━━━━━ TASK INPUTS ━━━━━
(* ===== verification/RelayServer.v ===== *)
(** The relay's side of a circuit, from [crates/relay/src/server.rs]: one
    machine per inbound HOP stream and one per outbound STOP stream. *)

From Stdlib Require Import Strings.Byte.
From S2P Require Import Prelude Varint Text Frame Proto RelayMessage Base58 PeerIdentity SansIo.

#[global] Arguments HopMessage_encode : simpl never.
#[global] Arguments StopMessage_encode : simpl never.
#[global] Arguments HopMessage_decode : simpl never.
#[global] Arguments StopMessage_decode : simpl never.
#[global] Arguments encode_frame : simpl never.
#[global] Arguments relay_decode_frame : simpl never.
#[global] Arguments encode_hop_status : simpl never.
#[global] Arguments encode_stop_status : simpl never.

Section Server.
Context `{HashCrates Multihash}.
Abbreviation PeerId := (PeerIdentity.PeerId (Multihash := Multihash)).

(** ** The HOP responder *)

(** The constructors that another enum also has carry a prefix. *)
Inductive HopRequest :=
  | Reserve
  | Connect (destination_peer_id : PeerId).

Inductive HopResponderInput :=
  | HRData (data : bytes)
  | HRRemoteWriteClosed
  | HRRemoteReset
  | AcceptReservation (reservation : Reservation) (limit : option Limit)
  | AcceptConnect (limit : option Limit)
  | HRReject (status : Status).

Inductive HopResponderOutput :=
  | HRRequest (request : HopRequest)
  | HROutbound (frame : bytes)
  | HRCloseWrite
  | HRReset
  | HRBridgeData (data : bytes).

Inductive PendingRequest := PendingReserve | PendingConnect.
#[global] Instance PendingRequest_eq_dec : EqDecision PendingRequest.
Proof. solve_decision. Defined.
━━━━━
━━━━━ TASK INPUTS ━━━━━
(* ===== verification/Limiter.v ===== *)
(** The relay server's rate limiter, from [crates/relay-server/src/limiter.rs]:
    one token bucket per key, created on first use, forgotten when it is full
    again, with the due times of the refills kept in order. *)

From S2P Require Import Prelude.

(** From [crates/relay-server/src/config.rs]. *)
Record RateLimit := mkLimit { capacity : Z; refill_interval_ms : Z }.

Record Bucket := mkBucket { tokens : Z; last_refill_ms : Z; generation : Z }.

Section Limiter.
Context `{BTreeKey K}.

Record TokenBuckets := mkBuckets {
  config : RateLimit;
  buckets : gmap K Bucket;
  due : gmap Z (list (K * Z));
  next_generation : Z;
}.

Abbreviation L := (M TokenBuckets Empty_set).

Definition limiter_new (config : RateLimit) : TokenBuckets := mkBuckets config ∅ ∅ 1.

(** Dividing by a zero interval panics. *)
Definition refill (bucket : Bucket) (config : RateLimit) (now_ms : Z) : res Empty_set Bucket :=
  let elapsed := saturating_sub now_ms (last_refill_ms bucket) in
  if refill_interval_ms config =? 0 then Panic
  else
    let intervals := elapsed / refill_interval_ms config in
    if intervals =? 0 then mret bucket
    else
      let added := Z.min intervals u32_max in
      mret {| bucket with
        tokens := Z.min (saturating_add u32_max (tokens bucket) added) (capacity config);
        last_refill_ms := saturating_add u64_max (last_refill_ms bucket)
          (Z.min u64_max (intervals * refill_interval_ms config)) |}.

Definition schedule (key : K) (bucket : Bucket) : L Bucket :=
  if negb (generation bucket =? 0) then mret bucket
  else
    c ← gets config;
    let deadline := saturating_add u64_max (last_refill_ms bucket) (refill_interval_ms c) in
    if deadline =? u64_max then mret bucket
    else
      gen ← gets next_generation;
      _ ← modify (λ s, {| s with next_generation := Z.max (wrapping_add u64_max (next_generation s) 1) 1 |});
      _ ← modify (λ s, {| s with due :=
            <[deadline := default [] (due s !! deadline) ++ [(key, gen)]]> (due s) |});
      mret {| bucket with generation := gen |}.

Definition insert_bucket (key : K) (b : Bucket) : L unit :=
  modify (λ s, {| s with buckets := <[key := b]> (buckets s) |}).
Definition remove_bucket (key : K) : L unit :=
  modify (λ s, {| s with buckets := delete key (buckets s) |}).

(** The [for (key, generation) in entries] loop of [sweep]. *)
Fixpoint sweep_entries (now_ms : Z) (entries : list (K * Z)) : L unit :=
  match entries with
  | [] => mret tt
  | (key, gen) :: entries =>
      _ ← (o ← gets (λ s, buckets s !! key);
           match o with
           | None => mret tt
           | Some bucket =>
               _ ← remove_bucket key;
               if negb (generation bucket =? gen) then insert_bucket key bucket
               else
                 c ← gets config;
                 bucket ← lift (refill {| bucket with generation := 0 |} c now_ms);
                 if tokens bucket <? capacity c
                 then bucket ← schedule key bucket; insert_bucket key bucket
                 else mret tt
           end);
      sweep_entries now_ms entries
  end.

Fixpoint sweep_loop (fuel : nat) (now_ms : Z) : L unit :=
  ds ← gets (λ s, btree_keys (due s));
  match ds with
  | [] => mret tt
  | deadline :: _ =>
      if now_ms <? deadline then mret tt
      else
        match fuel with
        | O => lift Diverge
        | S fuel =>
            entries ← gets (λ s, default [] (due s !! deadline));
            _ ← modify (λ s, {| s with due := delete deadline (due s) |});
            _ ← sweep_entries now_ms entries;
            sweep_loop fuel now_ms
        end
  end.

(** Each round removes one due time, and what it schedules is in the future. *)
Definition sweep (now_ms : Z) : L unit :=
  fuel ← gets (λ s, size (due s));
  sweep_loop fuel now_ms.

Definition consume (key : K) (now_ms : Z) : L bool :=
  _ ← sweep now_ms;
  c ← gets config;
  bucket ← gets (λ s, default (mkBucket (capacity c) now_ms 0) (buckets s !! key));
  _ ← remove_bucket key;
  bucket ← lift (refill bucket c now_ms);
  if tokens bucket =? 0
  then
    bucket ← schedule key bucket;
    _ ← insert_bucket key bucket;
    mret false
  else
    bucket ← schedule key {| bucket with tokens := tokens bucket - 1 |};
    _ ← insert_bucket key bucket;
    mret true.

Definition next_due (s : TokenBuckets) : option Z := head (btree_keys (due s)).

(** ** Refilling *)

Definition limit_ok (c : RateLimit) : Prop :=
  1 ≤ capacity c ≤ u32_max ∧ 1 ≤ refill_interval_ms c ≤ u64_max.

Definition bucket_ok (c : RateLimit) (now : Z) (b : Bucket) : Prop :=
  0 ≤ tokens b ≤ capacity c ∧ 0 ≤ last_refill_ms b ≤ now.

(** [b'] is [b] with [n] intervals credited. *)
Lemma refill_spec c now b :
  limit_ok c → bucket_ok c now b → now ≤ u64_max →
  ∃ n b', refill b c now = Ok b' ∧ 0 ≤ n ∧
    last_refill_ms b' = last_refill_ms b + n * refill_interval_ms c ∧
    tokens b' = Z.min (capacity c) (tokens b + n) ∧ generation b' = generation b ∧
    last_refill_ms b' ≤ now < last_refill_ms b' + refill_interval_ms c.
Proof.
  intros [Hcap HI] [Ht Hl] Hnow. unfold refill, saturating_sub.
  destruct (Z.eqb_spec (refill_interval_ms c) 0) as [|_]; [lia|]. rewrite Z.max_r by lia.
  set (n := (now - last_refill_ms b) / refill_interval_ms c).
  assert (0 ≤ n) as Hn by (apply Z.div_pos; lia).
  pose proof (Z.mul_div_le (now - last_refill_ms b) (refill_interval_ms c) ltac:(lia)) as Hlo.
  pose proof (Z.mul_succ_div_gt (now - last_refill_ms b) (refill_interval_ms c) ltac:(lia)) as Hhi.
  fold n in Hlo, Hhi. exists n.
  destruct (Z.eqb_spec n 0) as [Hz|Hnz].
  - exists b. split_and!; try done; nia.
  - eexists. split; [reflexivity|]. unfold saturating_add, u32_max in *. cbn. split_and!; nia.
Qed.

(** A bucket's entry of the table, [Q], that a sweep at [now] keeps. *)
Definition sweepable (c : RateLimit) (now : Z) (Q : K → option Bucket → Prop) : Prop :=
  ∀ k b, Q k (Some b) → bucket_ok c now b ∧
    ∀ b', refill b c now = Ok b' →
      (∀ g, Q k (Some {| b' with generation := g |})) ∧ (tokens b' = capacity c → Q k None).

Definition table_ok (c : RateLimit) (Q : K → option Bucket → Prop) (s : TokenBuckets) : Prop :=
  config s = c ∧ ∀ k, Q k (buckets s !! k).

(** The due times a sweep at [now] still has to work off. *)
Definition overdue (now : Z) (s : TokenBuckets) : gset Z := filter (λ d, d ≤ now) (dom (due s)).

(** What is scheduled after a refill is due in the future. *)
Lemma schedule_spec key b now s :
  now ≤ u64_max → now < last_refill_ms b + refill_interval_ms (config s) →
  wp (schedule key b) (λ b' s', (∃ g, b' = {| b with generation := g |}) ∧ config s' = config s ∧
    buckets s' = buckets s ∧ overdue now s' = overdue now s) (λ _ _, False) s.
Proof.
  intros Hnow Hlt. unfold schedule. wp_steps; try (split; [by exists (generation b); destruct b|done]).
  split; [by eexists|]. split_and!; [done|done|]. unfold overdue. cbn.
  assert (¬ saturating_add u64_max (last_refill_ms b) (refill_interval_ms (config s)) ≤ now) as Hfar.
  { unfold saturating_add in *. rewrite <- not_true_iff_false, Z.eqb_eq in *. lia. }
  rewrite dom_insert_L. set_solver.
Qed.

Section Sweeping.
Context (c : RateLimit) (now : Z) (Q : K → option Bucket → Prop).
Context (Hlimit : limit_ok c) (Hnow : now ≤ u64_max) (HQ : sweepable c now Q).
━━━━━
━━━━━ TASK INPUTS ━━━━━
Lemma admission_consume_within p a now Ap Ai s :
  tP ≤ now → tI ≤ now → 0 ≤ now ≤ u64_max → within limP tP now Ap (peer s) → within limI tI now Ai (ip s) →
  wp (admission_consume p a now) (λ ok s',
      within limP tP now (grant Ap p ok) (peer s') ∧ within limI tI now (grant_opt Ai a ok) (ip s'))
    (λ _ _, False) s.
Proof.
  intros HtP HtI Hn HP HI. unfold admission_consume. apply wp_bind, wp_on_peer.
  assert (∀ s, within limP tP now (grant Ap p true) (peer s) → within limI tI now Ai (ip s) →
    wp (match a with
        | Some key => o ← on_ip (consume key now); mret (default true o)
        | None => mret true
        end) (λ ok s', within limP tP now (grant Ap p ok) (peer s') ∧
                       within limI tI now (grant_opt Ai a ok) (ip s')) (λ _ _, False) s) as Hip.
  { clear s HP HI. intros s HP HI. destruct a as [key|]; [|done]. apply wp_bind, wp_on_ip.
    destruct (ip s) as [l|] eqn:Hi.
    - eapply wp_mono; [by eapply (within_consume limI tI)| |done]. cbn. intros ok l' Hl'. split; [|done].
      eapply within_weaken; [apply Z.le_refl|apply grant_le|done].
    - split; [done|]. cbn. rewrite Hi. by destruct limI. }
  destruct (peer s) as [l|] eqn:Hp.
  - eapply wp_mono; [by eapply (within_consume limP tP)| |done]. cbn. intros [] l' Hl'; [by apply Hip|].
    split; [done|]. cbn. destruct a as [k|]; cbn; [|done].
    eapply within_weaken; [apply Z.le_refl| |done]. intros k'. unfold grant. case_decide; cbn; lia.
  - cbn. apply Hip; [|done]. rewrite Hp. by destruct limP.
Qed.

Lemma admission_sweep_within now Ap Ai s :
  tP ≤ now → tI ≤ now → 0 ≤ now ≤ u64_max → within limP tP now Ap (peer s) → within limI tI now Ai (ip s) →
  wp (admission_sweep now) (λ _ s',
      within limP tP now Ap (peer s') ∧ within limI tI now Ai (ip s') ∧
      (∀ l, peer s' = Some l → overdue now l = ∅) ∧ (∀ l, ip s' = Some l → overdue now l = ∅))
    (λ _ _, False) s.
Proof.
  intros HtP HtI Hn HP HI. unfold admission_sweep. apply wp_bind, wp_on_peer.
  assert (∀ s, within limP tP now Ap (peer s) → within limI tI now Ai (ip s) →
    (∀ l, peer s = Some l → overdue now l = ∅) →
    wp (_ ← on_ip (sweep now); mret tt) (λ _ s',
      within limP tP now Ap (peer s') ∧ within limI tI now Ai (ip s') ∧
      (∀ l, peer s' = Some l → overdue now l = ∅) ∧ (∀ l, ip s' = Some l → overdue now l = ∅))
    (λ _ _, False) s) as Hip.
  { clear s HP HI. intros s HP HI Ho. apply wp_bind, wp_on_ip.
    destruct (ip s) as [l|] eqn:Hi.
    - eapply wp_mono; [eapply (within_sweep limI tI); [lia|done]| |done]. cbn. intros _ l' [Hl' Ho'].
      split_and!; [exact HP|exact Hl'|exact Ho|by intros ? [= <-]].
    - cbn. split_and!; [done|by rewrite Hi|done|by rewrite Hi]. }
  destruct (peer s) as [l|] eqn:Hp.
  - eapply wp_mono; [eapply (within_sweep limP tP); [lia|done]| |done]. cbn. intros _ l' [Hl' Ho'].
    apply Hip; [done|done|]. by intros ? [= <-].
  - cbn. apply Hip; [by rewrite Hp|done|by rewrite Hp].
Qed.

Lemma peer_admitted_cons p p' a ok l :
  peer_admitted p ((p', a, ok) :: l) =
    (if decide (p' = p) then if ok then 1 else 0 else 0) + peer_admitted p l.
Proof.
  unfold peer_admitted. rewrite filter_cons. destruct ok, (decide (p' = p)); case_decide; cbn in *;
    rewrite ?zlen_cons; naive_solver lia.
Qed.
━━━━━
*WHAT THE TASK ASKS*. The answer must consist of each line from the entries that contains the string "unit".

*EXERCISE SOLUTION*.
Definition insert_bucket (key : K) (b : Bucket) : L unit :=
Definition remove_bucket (key : K) : L unit :=
Fixpoint sweep_entries (now_ms : Z) (entries : list (K * Z)) : L unit :=
Fixpoint sweep_loop (fuel : nat) (now_ms : Z) : L unit :=
Definition sweep (now_ms : Z) : L unit :=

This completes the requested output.